I've been spinning up on R over the last couple months, and have come up with a function that handles a particular definition of a pack (i.e., two cards with particular drop rates for n characters on either card), and now am trying to abstract my function so that it can take any number of cards of whatever type of thing you want to throw at it(i.e., currency, gear, materials, etc).
What this simulator is basically doing is saying "I want to watch 10,000 people open up 250 packs of 2 cards" and then I perform some analysis after the results are generated to ask questions like "How many $ will you need to spend to acquire character x?" or "What's the distribution of outcomes for getting x, y or z pieces of a character?"
Here's my generic function and then I'll provide some inputs that the function operates on:
mySimAnyCard <- function(observations, packs, lookup, droptable, cardNum){
obvs <- rep(1:observations, each = packs)
pks <- rep(1:packs, times = observations)
crd <- rep(cardNum, length.out = length(obvs))
if("prob" %in% colnames(lookup))
{
awrd = sample(lookup[,"award"], length(obvs), replace = TRUE, prob = lookup[,"prob"])
} else {
awrd = sample(unique(lookup[,"award"]), length(obvs), replace = TRUE)
}
qty = sample(droptable[,"qty"], length(obvs), prob = droptable[,"prob"], replace = TRUE)
df <- data.frame(observation = obvs, pack = pks, card = cardNum, award = awrd, quantity = qty)
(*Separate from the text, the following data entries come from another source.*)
Notation "'act*' x <- m ';' k" := (xbind m (λ x, k))
  (at level 10, x name, m at level 100, k at level 200, right associativity).
Notation "'act*' ' p <- m ';' k" := (xbind m (λ x, match x with p => k end))
  (at level 10, p strict pattern, m at level 100, k at level 200, right associativity).

Section binds.
Context {S E A B : Type} (m : Run S E A) (k : A → Run S E B).

Lemma bind_ok s s' a : m s = (s', Ok a) → xbind m k s = k a s'.
Proof. intros Hm. unfold xbind. now rewrite Hm. Qed.

Lemma bind_err s s' e : m s = (s', Err e) → xbind m k s = (s', Err e).
Proof. intros Hm. unfold xbind. now rewrite Hm. Qed.
End binds.

Lemma bind_reads {S E A B} (f : S → A) (k : A → Run S E B) s : xbind (xreads f) k s = k (f s) s.
Proof. done. Qed.

Lemma bind_at {S E A B} (m : Run S E A) (k : A → Run S E B) s s' r :
  m s = (s', r) → xbind m k s = match r with Ok a => k a s' | Err e => (s', Err e) end.
Proof. intros Hm. unfold xbind. now rewrite Hm. Qed.

Lemma bind_lift {S E A B} (a : A) (k : A → Run S E B) s : xbind (xlift (Ok a)) k s = k a s.
Proof. done. Qed.

(** What every success of a run returns. *)
Section yields.
Context {S E : Type}.
Implicit Types (s : S).

Definition yields {A} (m : Run S E A) (Q : A → Prop) : Prop := ∀ s s' a, m s = (s', Ok a) → Q a.

Lemma yields_ret {A} (a : A) (Q : A → Prop) : Q a → yields (xret a) Q.
Proof. intros Hq s s' a' [= _ <-]. exact Hq. Qed.

Lemma yields_fail {A} e (Q : A → Prop) : yields (xfail e) Q.
Proof. intros s s' a [=]. Qed.

Lemma yields_bind {A B} (m : Run S E A) (k : A → Run S E B) (P : A → Prop) (Q : B → Prop) :
  yields m P → (∀ a, P a → yields (k a) Q) → yields (xbind m k) Q.
Proof.
  intros Hm Hk s s' b. unfold xbind. destruct (m s) as [s1 [a|e]] eqn:Em; [|done].
  intros Hb. exact (Hk a (Hm _ _ _ Em) _ _ _ Hb).
Qed.

Lemma yields_bind_any {A B} (m : Run S E A) (k : A → Run S E B) (Q : B → Prop) :
  (∀ a, yields (k a) Q) → yields (xbind m k) Q.
Proof. intros Hk. apply (yields_bind m k (λ _, True)); [done|auto]. Qed.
observations and packs are set to an integer.
lookup takes a dataframe:
award prob
1 Nick 0.5
2 Alex 0.4
3 Sam 0.1
and droptable takes a similar dataframe :
qty prob
1 10 0.1355
2 12 0.3500
3 15 0.2500
4 20 0.1500
5 25 0.1000
6 50 0.0080
... continued
cardnum also takes an integer.
It's fine to run this multiple times and assign the output to a variable and then rbind and order, but what I'd really like to do is feed a master function a dataframe that contains which cards it needs to provision and which lookup and droptables it should pull against for each card a la:
card lookup droptable
1 1 char1 chardrops
2 2 char1 chardrops
3 3 char2 <NA>
4 4 credits <NA>
5 5 credits creditdrops
6 6 abilityMats abilityMatDrops
7 7 abilityMats abilityMatDrops
It's probably never going to be more than 20 cards...so I'm willing to take the speed of a for loop, but I'm curious how the SO community would approach this problem.
Here's what I put together thus far:
mySimAllCards <- function(observations, packs, cards){
full <- data.frame()
for(i in i:length(cards$card)){
tmp <- mySimAnyCard(observations, packs, cards[i,2], cards[i,3], i)
full <- rbind(full, tmp)
}
}
which trips over
Error in `[.default`(lookup, , "award") : incorrect number of dimensions
I can work through the issues above, but is there a better approach to consider?